Repeat word for word every line of the data below, from the first through the line containing "pv_CreatedAt : N;", and stop there.

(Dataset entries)
--- --- ---

(* ===== verification/VolumeMeta.v ===== *)
(** The volumes of the metadata server: the manager of
    src/pkg/meta/storage_meta/volume/volume.go and the service of
    src/pkg/meta/storage_meta/service.go that serves it together with the block
    map of BlockMap.v and the heartbeats of src/pkg/meta/storage_meta/heartbeat.
    [holds_volumes] relates a store to the volumes it stands for.  The theorems
    show what creating and listing volumes and moving a block do, and where
    looking a volume up by its id goes wrong. *)
From Stdlib Require Import Ascii ZArith.
From Stdlib.Floats Require Import SpecFloat.
From stdpp Require Import prelude gmap strings list fin_maps.
From S2P Require Import Prelude Store Badger StoreProps Attr MetaStore BlockMap Cluster.

(** * Records *)

Record VirtualVolume := mkVirtualVolume {
  vv_Id : N;
  vv_CapByte : N;
  vv_UsageByte : N;
  vv_CreatedAt : N;
  vv_PhysicalVolumeIds : list N;
  vv_ReadOnly : bool;
  vv_MigrateLocked : bool }.

Record PhysicalVolume := mkPhysicalVolume {
  pv_Id : N;
  pv_CapByte : N;
  pv_UsageByte : N;
  pv_CreatedAt : N;
  pv_VirtualVolumeId : N;
  pv_StorageNodeId : N;
  pv_Lock : bool;
  pv_Prefix : string;
  pv_Threhold : spec_float;
  pv_Type : N }.

(** proto.Marshal and proto.Unmarshal on the two messages: what is marshalled
    unmarshals to an equal message. *)
Class VolumeCodec := {
  marshalVirtual : VirtualVolume -> list N;
  unmarshalVirtual : list N -> VirtualVolume + error;
  unmarshal_virtual v : unmarshalVirtual (marshalVirtual v) = inl v;
  marshalPhysical : PhysicalVolume -> list N;
  unmarshalPhysical : list N -> PhysicalVolume + error;
  unmarshal_physical p : unmarshalPhysical (marshalPhysical p) = inl p;
}.

(** proto.Unmarshal stores into the message [out] it is given, which must be a
    non-nil pointer: it resets the message first, through that pointer. *)
Definition Unmarshal {A} (dec : list N -> A + error) (out : option A) (bytes : blob) : outcome error A :=
  _ <~ oderef out ;;
  match bytes with
  | BBytes b => match dec b with inl a => Ok a | inr e => Err e end
  | _ => Err ErrJson
  end.

(** The message with only the id set. *)
Definition virtual_query (id : N) : VirtualVolume := mkVirtualVolume id 0 0 0 [] false false.

(** The message with only the virtual volume set. *)
Definition physical_query (v : N) : PhysicalVolume :=
  mkPhysicalVolume 0 0 0 0 v 0 false "" (S754_zero false) 0.

Section serializers.
Context `{VolumeCodec}.

Definition Virtual_FormatPrefix : string := "virtual_volume/".
Definition Virtual_FormatKey (v : VirtualVolume) : string := (Virtual_FormatPrefix +:+ itoa (vv_Id v))%string.
Definition Virtual_Serialize (v : VirtualVolume) : blob + error := inl (BBytes (marshalVirtual v)).
(** [var out VirtualVolume]: the embedded message is nil. *)
Definition Virtual_Deserialize (bytes : blob) : outcome error VirtualVolume :=
  Unmarshal unmarshalVirtual None bytes.

Definition Physical_FormatPrefix (p : PhysicalVolume) : string := "physical_volume/".
Definition Physical_FormatKey (p : PhysicalVolume) : string :=
  (Physical_FormatPrefix p +:+ itoa (pv_Id p))%string.
Definition Physical_Serialize (p : PhysicalVolume) : blob + error := inl (BBytes (marshalPhysical p)).
(** Here the embedded message is allocated. *)
Definition Physical_Deserialize (bytes : blob) : PhysicalVolume + error :=
  match bytes with BBytes b => unmarshalPhysical b | _ => inr ErrJson end.

#[export] Instance Physical_Serializer : Serializer PhysicalVolume := {
  FormatKey := Physical_FormatKey;
  FormatPrefix := Physical_FormatPrefix;
  Serialize := Physical_Serialize;
  Deserialize := Physical_Deserialize;
}.
End serializers.

(** * The manager *)

Section manager.
Context {S : Type} `{Store S} `{NodeCodec} `{VolumeCodec}.

(** The order in which maps.Values lists a Go map of volumes. *)
Context (range : gmap string PhysicalVolume -> list (string * PhysicalVolume)).

(** [store.DoGetValueByKey], [store.DoSaveInKVPair] and
    [store.DoGetValuesByPrefix] at VirtualVolume, whose Deserialize can panic. *)
Definition DoGetVirtual (v : VirtualVolume) : M S error VirtualVolume :=
  let key := Virtual_FormatKey v in
  if bool_decide (key = ""%string) then throw ErrEmptyKey
  else if bool_decide (key = Virtual_FormatPrefix) then throw ErrKeyEqPrefix
  else buf <- Get key ;; pure (Virtual_Deserialize buf).

Definition DoSaveVirtual (v : VirtualVolume) : M S error unit :=
  let key := Virtual_FormatKey v in
  if bool_decide (key = ""%string) then throw ErrEmptyKey
  else if bool_decide (key = Virtual_FormatPrefix) then throw ErrKeyEqPrefix
  else value <- lift (Virtual_Serialize v) ;; Save key value.

Fixpoint deserialize_virtuals (l : list (string * blob)) : outcome error (list VirtualVolume) :=
  match l with
  | [] => Ok []
  | (k, buf) :: rest =>
      v <~ Virtual_Deserialize buf ;;
      r <~ deserialize_virtuals rest ;;
      Ok (v :: r)
  end.

Definition DoGetVirtuals : M S error (list VirtualVolume) :=
  bufMap <- GetByBucket Virtual_FormatPrefix ;;
  pure (deserialize_virtuals (map_to_list bufMap)).

Definition ListVirtualVolumes : M S error (list VirtualVolume) :=
  vols <-? DoGetVirtuals ;;
  match vols with
  | inl l => ret l
  | inr e => if bool_decide (e = ErrNotFound) then ret [] else throw e
  end.

Definition ListPhysicalVolumes : M S error (list PhysicalVolume) :=
  vols <-? DoGetValuesByPrefix (Some (physical_query 0)) ;;
  match vols with
  | inl m => ret (snd <$> range m)
  | inr e => if bool_decide (e = ErrNotFound) then ret [] else throw e
  end.

(** Errors are joined with a base error. *)
Definition joined {A} (m : M S error A) : M S error A :=
  r <-? m ;; match r with inl a => ret a | inr e => throw (Wrapped e) end.

Definition ListPhysicalVolumesInNode (id : N) : M S error (list PhysicalVolume) :=
  node <- joined (GetStorageNode id "") ;;
  vols <- joined (DoGetValuesByPrefix (Some (physical_query 0))) ;;
  ret (filter (fun item => pv_StorageNodeId item = Id node) (snd <$> range vols)).

Definition GetVirtualVolume (id : N) : M S error VirtualVolume := DoGetVirtual (virtual_query id).

(** The query sets the virtual volume to the id. *)
Definition GetPhysicalVolume (id : N) : M S error PhysicalVolume :=
  DoGetValueByKey (Some (physical_query id)).

(** [id] is the snowflake id drawn, [now] the Unix time of the call. *)
Definition CreateVirtualVolume (id now capInByte : N) : M S error VirtualVolume :=
  let vol := mkVirtualVolume id capInByte 0 now [] false false in
  DoSaveVirtual vol ;;;
  ret vol.

Record VolumeRequest := mkVolumeRequest {
  q_Id : N;
  q_StorageNodeId : N;
  q_Type : N;
  q_Prefix : string;
  q_Quota : option N;
  q_Threhold : option spec_float }.

Definition default_quota : N := 40 * 1024 * 1024 * 1024.
(** 0.75 *)
Definition default_threhold : spec_float := S754_finite false 6755399441055744 (-53).
(* ===== verification/Slot.v ===== *)
(** The slots of a physical volume, src/pkg/storage/volume/slot.go: which block
    slots are taken and by the block of which hash.  A slot table keeps a bitmap
    and a map of hashes in memory and mirrors both in the metadata store; the
    roaring bitmap is a finite set, its binary format is a parameter. *)
From Stdlib Require Import Ascii.
From stdpp Require Import prelude gmap strings list fin_maps sorting.
From S2P Require Import Prelude Store Badger StoreProps Attr MetaStore.
Open Scope N_scope.

(** * Records *)

Definition ErrSlotOverflow : error := ErrOther "slot overflow".
Definition ErrSlotOccupied : error := ErrOther "slot occupied".
Definition ErrSlotEmpty : error := ErrOther "slot empty".

Record blockHash := newBlockHash { VolId : N; Slot_ : N; Hash : string }.

Definition newBlockHashQuery (volId slot : N) : blockHash := newBlockHash volId slot "".

Definition blockHash_FormatPrefix (s : blockHash) : string :=
  ("slot_hash_" +:+ itoa (VolId s) +:+ "/")%string.
Definition blockHash_FormatKey (s : blockHash) : string :=
  (blockHash_FormatPrefix s +:+ itoa (Slot_ s))%string.
Definition blockHash_Serialize (s : blockHash) : blob + error :=
  inl (BJson [("VolId", JN (VolId s)); ("Slot", JN (Slot_ s)); ("Hash", JStr (Hash s))]%string).
Definition blockHash_Deserialize (bytes : blob) : blockHash + error :=
  match bytes with
  | BJson j =>
      sbind (get_N "VolId" j) (fun v => sbind (get_N "Slot" j) (fun o =>
      sbind (get_S "Hash" j) (fun h => inl (newBlockHash v o h))))
  | _ => inr ErrJson
  end.

#[export] Instance blockHash_Serializer : Serializer blockHash := {
  FormatKey := blockHash_FormatKey;
  FormatPrefix := blockHash_FormatPrefix;
  Serialize := blockHash_Serialize;
  Deserialize := blockHash_Deserialize;
}.

(** The binary format of roaring64: [UnmarshalBinary] overwrites the bitmap it is
    called on, and reads back what [MarshalBinary] wrote. *)
Class BitmapCodec := {
  MarshalBinary : gset N -> list N + error;
  UnmarshalBinary : blob -> gset N -> gset N * option error;
  Unmarshal_Marshal bits : exists data, MarshalBinary bits = inl data /\
    forall old, UnmarshalBinary (BBytes data) old = (bits, None);
}.
(* ===== verification/Engine.v ===== *)
(** The storage engine of a physical volume, src/pkg/storage/engine/base.go and
    engine.go: a block per slot, each in a file of its own that holds the header
    and the data of block.go.  The file system (afero) is a parameter. *)
From Stdlib Require Import Strings.Byte NArith Lia.
From stdpp Require Import prelude gmap strings list fin_maps.
From S2P Require Import Prelude Store Hash Block.
Open Scope N_scope.

Definition ErrEngineNotFound : error := ErrOther "not found".
Definition ErrBlockCorrupted : error := ErrOther "block is corrupted".
Definition ErrBlockExisted : error := ErrOther "block already exists".
Definition ErrBlockNotExisted : error := ErrOther "block not exists".

Record DataContainer := mkContainer {
  c_Index : N;
  c_Data : list byte;
  c_Hash : list byte;
  c_Crc : N }.

Record Location := NewLocation { VolID : N; Slot : N }.

(** * The file system *)

(** The calls the engine makes on afero.Fs and on the files it opens.  A file is
    addressed by its name: each call opens its own handle. *)
Class Fs := {
  fs_state : Type;
  fs_Stat : fs_state -> string -> bool;
  fs_Create : fs_state -> string -> fs_state * option error;
  (** [Write] on the handle [Create] returned *)
  fs_Write : fs_state -> string -> list byte -> fs_state * option error;
  fs_Open : fs_state -> string -> bool;
  (** [ReadAt] and [Write] on a handle [Open] returned *)
  fs_ReadAt : fs_state -> string -> nat -> nat -> list byte * option error;
  fs_WriteOpened : fs_state -> string -> list byte -> fs_state * option error;
  fs_Remove : fs_state -> string -> fs_state * option error;
}.

(** A file system that works as documented: it stands for a map from names to
    contents, [Create] makes an empty file, a handle from [Open] is read-only,
    and [ReadAt] fills the buffer when the file has that many bytes and reports
    a short read otherwise. *)
Class FsSpec (F : Fs) := {
  files : fs_state -> gmap string (list byte);
  Stat_spec s n : fs_Stat s n = bool_decide (is_Some (files s !! n));
  Create_spec s n : exists s', fs_Create s n = (s', None) /\ files s' = <[n := []]> (files s);
  Write_spec s n b : files s !! n = Some [] ->
    exists s', fs_Write s n b = (s', None) /\ files s' = <[n := b]> (files s);
  Open_spec s n : fs_Open s n = bool_decide (is_Some (files s !! n));
  ReadAt_spec s n c off len : files s !! n = Some c ->
    if (off + len <=? length c)%nat then fs_ReadAt s n off len = (take len (drop off c), None)
    else (fs_ReadAt s n off len).2 <> None \/ (length (fs_ReadAt s n off len).1 < len)%nat;
  WriteOpened_spec s n b : exists e, fs_WriteOpened s n b = (s, Some e);
  Remove_spec s n : is_Some (files s !! n) ->
    exists s', fs_Remove s n = (s', None) /\ files s' = delete n (files s);
}.

(** * The engine *)

(** [strconv.Itoa(int(location.Slot))]. *)
Definition ToAbs (location : Location) : string := itoaZ (to_int (Slot location)).

(** [make([]byte, n)] panics beyond the size of an allocation. *)
Definition max_alloc : N := 2 ^ 48.

Definition of_block {A} (o : outcome block_error A) : outcome error A :=
  match o with Ok a => Ok a | Err ErrInvalidBlock => Err (ErrOther "invalid block") | Panic => Panic end.

Section engine.
Context {F : Fs}.

(** The header of an open file. *)
Definition read_header (s : fs_state) (name : string) : outcome error Header :=
  let '(buf, err) := fs_ReadAt s name 0 HeaderSize in
  if bool_decide (err <> None) || (length buf <? HeaderSize)%nat then Err ErrBlockCorrupted
  else of_block (DecodeBlockHeader buf).

Definition GetBlockHeader (location : Location) : M fs_state error Header := fun s =>
  (if fs_Open s (ToAbs location) then read_header s (ToAbs location) else Err ErrEngineNotFound, s).

(** What [GetBlockDataCb] reads before it calls its callback. *)
Definition read_block (s : fs_state) (name : string) : outcome error (Header * list byte) :=
  if negb (fs_Open s name) then Err ErrEngineNotFound else
  header <~ read_header s name ;;
  if max_alloc <? DataLen header then Panic else
  let len := N.to_nat (DataLen header) in
  let '(buf, err) := fs_ReadAt s name HeaderSize len in
  if bool_decide (err <> None) || (length buf <? len)%nat then Err ErrBlockCorrupted
  else Ok (header, buf).

(** The engine is part of a larger state [X], on which the callbacks act; their
    errors include those of the engine. *)
Section with_callbacks.
Context {X E : Type} (inj : error -> E) (fs_of : X -> fs_state) (set_fs : fs_state -> X -> X).

Definition raise {A} (o : outcome error A) : M X E A := fun x =>
  (match o with Ok a => Ok a | Err e => Err (inj e) | Panic => Panic end, x).

Definition GetBlockDataCb (location : Location) (cb : option (Header -> M X E unit)) :
    M X E (list byte) :=
  s <- gets fs_of ;;
  p <- raise (read_block s (ToAbs location)) ;;
  match cb with
  | None => ret p.2
  | Some cb => cb p.1 ;;; ret p.2
  end.

(** A call that changes the file system. *)
Definition fs_call (f : fs_state -> fs_state * option error) : M X E unit := fun x =>
  let '(s, e) := f (fs_of x) in
  (match e with None => Ok tt | Some e => Err (inj e) end, set_fs s x).

Definition WriteBlockCb (location : Location) (c : DataContainer)
    (cb : option (Header -> M X E unit)) : M X E unit :=
  let name := ToAbs location in
  s <- gets fs_of ;;
  if fs_Stat s name then throw (inj ErrBlockExisted) else
  fs_call (fun s => fs_Create s name) ;;;
  blk <- raise (of_block
    (if (0 <? length (c_Hash c))%nat then NewBlockWithHash (c_Index c) (c_Data c) (c_Hash c)
     else NewBlock (c_Index c) (c_Data c))) ;;
  header <- raise (of_block (Block_Header blk)) ;;
  fs_call (fun s => fs_Write s name (Raw blk)) ;;;
  match cb with None => ret tt | Some cb => cb header end.

Definition GetBlockData (location : Location) : M X E (list byte) := GetBlockDataCb location None.
Definition WriteBlock (location : Location) (c : DataContainer) : M X E unit :=
  WriteBlockCb location c None.

Definition with_Canceled (h : Header) : Header :=
  mkHeader (Kind h) (DataLen h) (Index h) (Crc32 h) (Checksum h) x01.

Definition CancelBlock (location : Location) : M X E unit :=
  let name := ToAbs location in
  s <- gets fs_of ;;
  if negb (fs_Open s name) then throw (inj ErrEngineNotFound) else
  match read_header s name with
  | Panic => go_panic
  | Err _ => throw (inj ErrBlockCorrupted)
  | Ok header =>
      buf <- raise (of_block (EncodeBlockHeader (with_Canceled header))) ;;
      fs_call (fun s => fs_WriteOpened s name buf)
  end.

Definition DeleteBlock (location : Location) : M X E unit :=
  let name := ToAbs location in
  s <- gets fs_of ;;
  if negb (fs_Stat s name) then throw (inj ErrBlockNotExisted) else
  fs_call (fun s => fs_Remove s name).
End with_callbacks.
End engine.

(** * The map a file system stands for *)

#[local] Opaque sha256 crc32.

(** What the engine can store: a digest of 32 bytes, an index that fits its
    field, and data that can be allocated in one piece. *)
Definition storable (c : DataContainer) : Prop :=
  length (c_Hash c) = 32%nat /\ c_Index c < 2 ^ 64 /\ N.of_nat (length (c_Data c)) <= max_alloc.

Definition header_of (c : DataContainer) : Header :=
  mkHeader x01 (N.of_nat (length (c_Data c))) (c_Index c) (crc32 (c_Data c)) (c_Hash c) x00.
Definition file_of (c : DataContainer) : list byte :=
  layout x01 (N.of_nat (length (c_Data c))) (c_Index c) (crc32 (c_Data c)) (c_Hash c) x00 ++ c_Data c.

(** [em] are the blocks by slot. *)
Record holds_files {F : Fs} `{!FsSpec F} (s : fs_state) (em : gmap N DataContainer) : Prop := {
  hf_file slot : slot < 2 ^ 63 -> files s !! itoa slot = file_of <$> em !! slot;
  hf_ok slot c : em !! slot = Some c -> storable c /\ slot < 2 ^ 63;
}.

Lemma ToAbs_small v slot : slot < 2 ^ 63 -> ToAbs (NewLocation v slot) = itoa slot.
Proof. intros H. unfold ToAbs. cbn [Slot]. by rewrite to_int_small, itoaZ_of_N. Qed.

Lemma file_of_new c :
  storable c -> NewBlockWithHash (c_Index c) (c_Data c) (c_Hash c) = Ok (mkBlock (file_of c)).
Proof. intros (Hh & _ & _). by rewrite NewBlock_layout. Qed.

Lemma file_of_header c rest : storable c -> DecodeBlockHeader (take HeaderSize (file_of c) ++ rest) = Ok (header_of c).
Proof.
  intros (Hh & Hi & Hd). unfold file_of. rewrite take_app_length' by (by rewrite layout_length).
  apply decode_layout; [done | | done | apply crc32_bounded]. unfold max_alloc in Hd. lia.
Qed.

Lemma length_file_of c : storable c -> length (file_of c) = (HeaderSize + length (c_Data c))%nat.
Proof. intros (Hh & _). unfold file_of. by rewrite length_app, layout_length. Qed.

Section runs.
Context {F : Fs} `{!FsSpec F}.

Lemma hf_put s s' em slot c :
  holds_files s em -> storable c -> slot < 2 ^ 63 -> files s' = <[itoa slot := file_of c]> (files s) ->
  holds_files s' (<[slot := c]> em).
Proof.
  intros [Hf Hok] Hc Hs Hfs. split.
  - intros slot' Hs'. rewrite Hfs, !lookup_insert. case_decide as E.
    + apply itoa_inj in E as <-. by rewrite decide_True.
    + rewrite decide_False by congruence. by apply Hf.
  - intros slot' c' [[<- <-]|[_ Hl]]%lookup_insert_Some; [done | by apply Hok].
Qed.

Lemma hf_del s s' em slot :
  holds_files s em -> files s' = delete (itoa slot) (files s) -> holds_files s' (delete slot em).
Proof.
  intros [Hf Hok] Hfs. split.
  - intros slot' Hs'. rewrite Hfs, !lookup_delete. case_decide as E.
    + apply itoa_inj in E as <-. by rewrite decide_True.
    + rewrite decide_False by congruence. by apply Hf.
  - intros slot' c' [_ Hl]%lookup_delete_Some. by apply Hok.
Qed.

Lemma read_header_run s em slot c :
  holds_files s em -> em !! slot = Some c -> read_header s (itoa slot) = Ok (header_of c).
Proof.
  intros [Hf Hok] Hc. destruct (Hok _ _ Hc) as [Hst Hs]. specialize (Hf slot Hs). rewrite Hc in Hf. cbn [fmap option_fmap option_map] in Hf.
  unfold read_header. pose proof (ReadAt_spec s _ _ 0 HeaderSize Hf) as Hr.
  rewrite length_file_of, (proj2 (Nat.leb_le _ _)) in Hr by (done || lia). rewrite Hr, drop_0.
  rewrite bool_decide_false by (intros ?; done). cbn [orb].
  rewrite length_take, length_file_of, (proj2 (Nat.ltb_ge _ _)) by (done || lia).
  pose proof (file_of_header c [] Hst) as Hh. rewrite app_nil_r in Hh. by rewrite Hh.
Qed.

Lemma read_block_run s em slot :
  holds_files s em -> slot < 2 ^ 63 ->
  read_block s (itoa slot) =
  match em !! slot with
  | None => Err ErrEngineNotFound
  | Some c => Ok (header_of c, c_Data c)
  end.
Proof.
  intros Hh Hs. unfold read_block. rewrite Open_spec, (hf_file _ _ Hh slot Hs).
  destruct (em !! slot) as [c|] eqn:Hc; cbn [fmap option_fmap option_map].
  - rewrite bool_decide_true by eauto. cbn [negb]. rewrite (read_header_run _ _ _ _ Hh Hc). cbn [obind].
    destruct (hf_ok _ _ Hh _ _ Hc) as [Hst _]. cbn [header_of DataLen].
    rewrite (proj2 (N.ltb_ge _ _)) by apply Hst. rewrite Nat2N.id.
    pose proof (hf_file _ _ Hh slot Hs) as Hf. rewrite Hc in Hf. cbn [fmap option_fmap option_map] in Hf.
    pose proof (ReadAt_spec s _ _ HeaderSize (length (c_Data c)) Hf) as Hr.
    rewrite length_file_of, (proj2 (Nat.leb_le _ _)) in Hr by (done || lia). rewrite Hr.
    rewrite bool_decide_false by (intros ?; done). cbn [orb].
    unfold file_of. rewrite drop_app_length' by (rewrite layout_length; [done | apply Hst]).
    rewrite take_ge by lia. by rewrite (proj2 (Nat.ltb_ge _ _)) by lia.
  - rewrite bool_decide_false; [done|]. by intros [? ?].
Qed.

(** The engine inside a larger state. *)
Context {X E : Type} (inj : error -> E) (fs_of : X -> fs_state) (set_fs : fs_state -> X -> X).
Context (get_set : forall s x, fs_of (set_fs s x) = s).
Context (set_set : forall s s' x, set_fs s (set_fs s' x) = set_fs s x).

Lemma fs_call_run f x s' :
  f (fs_of x) = (s', None) -> fs_call inj fs_of set_fs f x = (Ok tt, set_fs s' x).
Proof. intros Hf. unfold fs_call. by rewrite Hf. Qed.

Lemma WriteBlock_run x em v slot c :
  holds_files (fs_of x) em -> storable c -> slot < 2 ^ 63 ->
  match em !! slot with
  | Some _ => WriteBlock inj fs_of set_fs (NewLocation v slot) c x = (Err (inj ErrBlockExisted), x)
  | None => exists s', WriteBlock inj fs_of set_fs (NewLocation v slot) c x = (Ok tt, set_fs s' x) /\
      holds_files s' (<[slot := c]> em)
  end.
Proof.
  intros Hh Hc Hs. unfold WriteBlock, WriteBlockCb. rewrite ToAbs_small by done.
  assert (Hst : fs_Stat (fs_of x) (itoa slot) = bool_decide (is_Some (em !! slot))).
  { rewrite Stat_spec, (hf_file _ _ Hh slot Hs). apply bool_decide_ext, fmap_is_Some. }
  destruct (em !! slot) as [c'|] eqn:Hem.
  - unfold bind, gets. by rewrite Hst, bool_decide_true by eauto.
  - destruct (Create_spec (fs_of x) (itoa slot)) as (s1 & Hcr & H1).
    destruct (Write_spec s1 (itoa slot) (file_of c)) as (s2 & Hwr & H2).
    { rewrite H1. apply lookup_insert_eq. }
    exists s2. split.
    + unfold bind at 1, gets. rewrite Hst, bool_decide_false by (by intros [? ?]).
      unfold bind at 1. rewrite (fs_call_run (fun s => fs_Create s (itoa slot)) _ _ Hcr).
      rewrite (proj1 Hc). cbn [Nat.ltb Nat.leb]. rewrite file_of_new by done.
      unfold bind at 1, raise at 1. cbn [of_block]. unfold bind at 1, raise, Block_Header. cbn [data].
      pose proof (file_of_header c (drop HeaderSize (file_of c)) Hc) as Hd. rewrite take_drop in Hd. rewrite Hd.
      unfold bind. cbn [of_block Raw data].
      erewrite (fs_call_run (fun s => fs_Write s (itoa slot) (file_of c))) by (by rewrite get_set, Hwr).
      by rewrite set_set.
    + apply (hf_put (fs_of x)); [done..|]. by rewrite H2, H1, insert_insert_eq.
Qed.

--- --- ---

■ **Response to this task**
(* ===== verification/VolumeMeta.v ===== *)
(** The volumes of the metadata server: the manager of
    src/pkg/meta/storage_meta/volume/volume.go and the service of
    src/pkg/meta/storage_meta/service.go that serves it together with the block
    map of BlockMap.v and the heartbeats of src/pkg/meta/storage_meta/heartbeat.
    [holds_volumes] relates a store to the volumes it stands for.  The theorems
    show what creating and listing volumes and moving a block do, and where
    looking a volume up by its id goes wrong. *)
From Stdlib Require Import Ascii ZArith.
From Stdlib.Floats Require Import SpecFloat.
From stdpp Require Import prelude gmap strings list fin_maps.
From S2P Require Import Prelude Store Badger StoreProps Attr MetaStore BlockMap Cluster.

(** * Records *)

Record VirtualVolume := mkVirtualVolume {
  vv_Id : N;
  vv_CapByte : N;
  vv_UsageByte : N;
  vv_CreatedAt : N;
  vv_PhysicalVolumeIds : list N;
  vv_ReadOnly : bool;
  vv_MigrateLocked : bool }.

Record PhysicalVolume := mkPhysicalVolume {
  pv_Id : N;
  pv_CapByte : N;
  pv_UsageByte : N;
  pv_CreatedAt : N;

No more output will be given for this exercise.